Il nodo prescrizione

Partiamo dal tema della prescrizione. Il più scivoloso, perché i 5 Stelle non potevano perdere quel minimo di faccia loro rimasta su un tema del genere. La soluzione trovata – tutta italiana – è sul termine. Adesso la prescrizione cesserà di correre dopo la sentenza di primo grado, come prevedeva la riforma Bonafede, l’appello dovrà durare non più di due anni e la Cassazione non oltre i dodici mesi, tranne pochi casi di processi particolarmente complessi o con molti imputati. Ma se si supera il limite il processo non si prescrive più. Diventa improcedibile. Ma è la stessa cosa, direte voi. Si, ma così si sono salvate le apparenze.

Limiti al Pm

Il testo della riforma stabilisce che il pubblico ministero possa chiedere il rinvio a giudizio dell’indagato solo quando gli elementi acquisiti consentono una “ragionevole previsione di condanna” e non, come avveniva finora, quando ritiene che gli elementi acquisiti possano sostenere il processo. Che differenza c’è? Ancora una volta nessuna, ma sembra che cambi tutto.

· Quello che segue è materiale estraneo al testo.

(** * Bernstein-Vazirani circuit builder (qiskit_tutorial/bernstein_bazarani.py)

    A shallow embedding of [bernstein_vazirani_circuit] and of the part of the
    circuit-construction interface it calls, followed by the properties of
    the circuits it returns.

    The Python function creates one [QuantumCircuit] object and mutates it
    through a sequence of method calls, each of which may raise a
    [CircuitError].  The embedding threads the circuit through a small
    state-and-error monad, so that "the builder returns a circuit" is a
    statement to be proved and not an assumption of the model.  A second,
    finer embedding keeps the circuits in a store of objects and runs the
    same statements on a reference, to settle what a call shares with
    the calls before it. *)

From Stdlib Require Import List Arith Lia Bool String Ascii Sorted.
Import ListNotations.

Local Open Scope string_scope.
Local Open Scope list_scope.
Local Open Scope nat_scope.

(** ** The circuit interface used by the builder *)

Module Qiskit.

(** The five kinds of operation the builder appends.  Lines and classical
    bits are plain indices. *)
Inductive Instruction : Type :=
| XGate (qubit : nat)
| HGate (qubit : nat)
| CXGate (control target : nat)
| Barrier (qubits : list nat)
| Measure (qubit clbit : nat).

(** A circuit: declared sizes and the operations in the order in which
    they were appended. *)
Record QuantumCircuit : Type := mkCircuit {
  num_qubits : nat;
  num_clbits : nat;
  data : list Instruction
}.

Inductive CircuitError : Type :=
| IndexOutOfRange (index : nat)
| DuplicateQubits (qubit : nat)
| EmptyArguments
| RegisterSizeError.

(** Computations that mutate the circuit under construction or raise. *)
Definition M (A : Type) : Type :=
  QuantumCircuit -> CircuitError + (A * QuantumCircuit).

Definition ret {A} (a : A) : M A := fun c => inr (a, c).

Definition bind {A B} (m : M A) (k : A -> M B) : M B :=
  fun c => match m c with
           | inl e => inl e
           | inr (a, c') => k a c'
           end.

Definition raise {A} (e : CircuitError) : M A := fun _ => inl e.

Definition get : M QuantumCircuit := fun c => inr (c, c).

Declare Scope circ_scope.
Delimit Scope circ_scope with circ.
Notation "x <- m ;; k" := (bind m (fun x => k))
  (at level 61, m at next level, right associativity) : circ_scope.
Notation "m ;; k" := (bind m (fun _ => k))
  (at level 61, right associativity) : circ_scope.
Local Open Scope circ_scope.

(** [for x in xs: body(x)] *)
Fixpoint for_ {A} (xs : list A) (body : A -> M unit) : M unit :=
  match xs with
  | [] => ret tt
  | x :: xs' => body x ;; for_ xs' body
  end.

(** Python's [range(n)], [enumerate(xs)] and [reversed(s)] on a string. *)
Definition range (n : nat) : list nat := seq 0 n.

Fixpoint enumerate_from {A} (start : nat) (xs : list A) : list (nat * A) :=
  match xs with
  | [] => []
  | x :: xs' => (start, x) :: enumerate_from (S start) xs'
  end.

Definition enumerate {A} (xs : list A) : list (nat * A) :=
  enumerate_from 0 xs.

Definition reversed (s : string) : list ascii :=
  rev (list_ascii_of_string s).

(** [QuantumCircuit(num_qubits, num_clbits)]: an empty circuit. *)
Definition QuantumCircuit_init (nq nc : nat) : QuantumCircuit :=
  mkCircuit nq nc [].

(** Appending leaves the declared sizes alone. *)
Definition emit (c : QuantumCircuit) (ops : list Instruction)
  : QuantumCircuit :=
  mkCircuit (num_qubits c) (num_clbits c) (data c ++ ops).

Definition append (op : Instruction) : M unit :=
  fun c => inr (tt, emit c [op]).

(** Resolution of an integer line (classical bit) specifier: an index
    outside the declared range raises. *)
Definition qbit (q : nat) : M nat :=
  c <- get ;;
  if q <? num_qubits c then ret q else raise (IndexOutOfRange q).

Definition cbit (b : nat) : M nat :=
  c <- get ;;
  if b <? num_clbits c then ret b else raise (IndexOutOfRange b).

(** [circuit.x(q)] *)
Definition x (q : nat) : M unit :=
  q' <- qbit q ;; append (XGate q').

(** [circuit.h(qs)] with an iterable of lines: every specifier is
    resolved, then the gate is broadcast over the lines, one Hadamard per
    line, in order.  Broadcasting a gate over an argument that resolved
    to no line at all raises ("One or more of the arguments are
    empty"). *)
Definition h (qs : list nat) : M unit :=
  for_ qs (fun q => _ <- qbit q ;; ret tt) ;;
  match qs with
  | [] => raise EmptyArguments
  | _ :: _ => for_ qs (fun q => append (HGate q))
  end.

(** [circuit.cx(control, target)]: a two-line gate refuses to act twice
    on one line. *)
Definition cx (control target : nat) : M unit :=
  c' <- qbit control ;;
  t' <- qbit target ;;
  if c' =? t' then raise (DuplicateQubits c')
  else append (CXGate c' t').

(** [circuit.barrier()] without arguments spans every declared line and
    is one operation. *)
Definition barrier : M unit :=
  c <- get ;; append (Barrier (range (num_qubits c))).

(** [circuit.measure(qs, cs)]: equally long lists are paired up
    index by index; a single line may be read into several classical
    bits; any other shape raises. *)
Definition measure (qs cs : list nat) : M unit :=
  for_ qs (fun q => _ <- qbit q ;; ret tt) ;;
  for_ cs (fun b => _ <- cbit b ;; ret tt) ;;
  if List.length cs =? List.length qs then
    for_ (combine qs cs) (fun qc => append (Measure (fst qc) (snd qc)))
  else
    match qs, cs with
    | [q], _ :: _ => for_ cs (fun b => append (Measure q b))
    | _, _ => raise RegisterSizeError
    end.

(** Run a construction on a circuit and hand the circuit back. *)
Definition exec (m : M unit) (c : QuantumCircuit)
  : CircuitError + QuantumCircuit :=
  match m c with
  | inl e => inl e
  | inr (_, c') => inr c'
  end.

End Qiskit.

Import Qiskit.
Local Open Scope circ_scope.

(** ** The builder *)

(** The body of the oracle loop, for the pair [(i, bit)] produced by
    [enumerate(reversed(secret_str))]. *)
Definition oracle_step (n : nat) (use_ancilla use_paired_qubits : bool)
  (ib : nat * ascii) : M unit :=
  let '(i, bit) := ib in
  if Ascii.eqb bit "1" then
    if use_ancilla then cx i n
    else if use_paired_qubits then cx i (n + i)
    else x i
  else ret tt.

Definition bernstein_vazirani_circuit (secret_str : string)
  (use_ancilla use_paired_qubits : bool) : CircuitError + QuantumCircuit :=
  let n := String.length secret_str in
  let num_qubits :=
    if use_ancilla then n + 1
    else if use_paired_qubits then 2 * n
    else n in
  let circuit := QuantumCircuit_init num_qubits n in
  exec
    ((if use_ancilla then
        x n ;;
        h (range (n + 1))
      else
        h (range n)) ;;
     barrier ;;
     for_ (enumerate (reversed secret_str))
          (oracle_step n use_ancilla use_paired_qubits) ;;
     barrier ;;
     h (range n) ;;
     measure (range n) (range n))
    circuit.

(** ** Vocabulary of the specification *)

(** A secret is valid when it consists of the characters '0' and '1'. *)
Definition is_binary (s : string) : bool :=
  forallb (fun ch => Ascii.eqb ch "0" || Ascii.eqb ch "1")
          (list_ascii_of_string s).

(** The inputs the builder is specified for: non-empty binary strings. *)
Definition valid_secret (s : string) : Prop :=
  s <> "" /\ is_binary s = true.

(** Number of '1' characters of the secret. *)
Fixpoint popcount (s : string) : nat :=
  match s with
  | EmptyString => 0
  | String ch s' => (if Ascii.eqb ch "1" then 1 else 0) + popcount s'
  end.

(** Bit [i] of the secret read right to left: the character at index
    [n - 1 - i] counted from the left. *)
Definition secret_bit (s : string) (i : nat) : option ascii :=
  String.get (String.length s - 1 - i) s.

Definition bit_is_one (s : string) (i : nat) : bool :=
  match secret_bit s i with
  | Some ch => Ascii.eqb ch "1"
  | None => false
  end.

(** The positions in [0 .. n-1], ascending, whose bit is '1'. *)
Definition one_positions (s : string) : list nat :=
  filter (bit_is_one s) (range (String.length s)).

L’obbligatorietà dell’azione penale

Sarà anche sancita dall’articolo 112 della Costituzione, ma la riforma cambia ugualmente: “Gli uffici del pubblico ministero, per garantire l’efficace e uniforme esercizio dell’azione penale, nell’ambito di criteri generali indicati con legge dal Parlamento, dovranno individuare priorità trasparenti e predeterminate, da indicare nei progetti organizzativi delle Procure e da sottoporre all’approvazione del Consiglio Superiore della Magistratura”.

Cosa vuol dire? Che, per esempio, quest’anno si privilegiano gli stupri e gli omicidi stradali, lasciando prescrivere i reati di mafia e le corruzioni. L’anno prossimo si privilegeranno gli infortuni sul lavoro a discapito delle rapine. Costituzionale? No, per niente. Secondo noi questa parte non passerà al vaglio della Consulta, nonostante sia proposta da una sua ex presidente. Sempre che non venga modificata dal Parlamento in itinere.

Modifiche all’appello?

Non scherziamo, c’è scritto davvero: “Si recepisce il principio giurisprudenziale dell’inammissibilità dell’appello per aspecificità dei motivi”. Cosa vuol dire? Che se impugno una sentenza dicendo che è brutta, scritta in un italiano approssimativo e comunque ingiusta nei confronti del mio cliente l’appello verrà dichiarato inammissibile. Esattamente come oggi, ma cosa lo diciamo a fare?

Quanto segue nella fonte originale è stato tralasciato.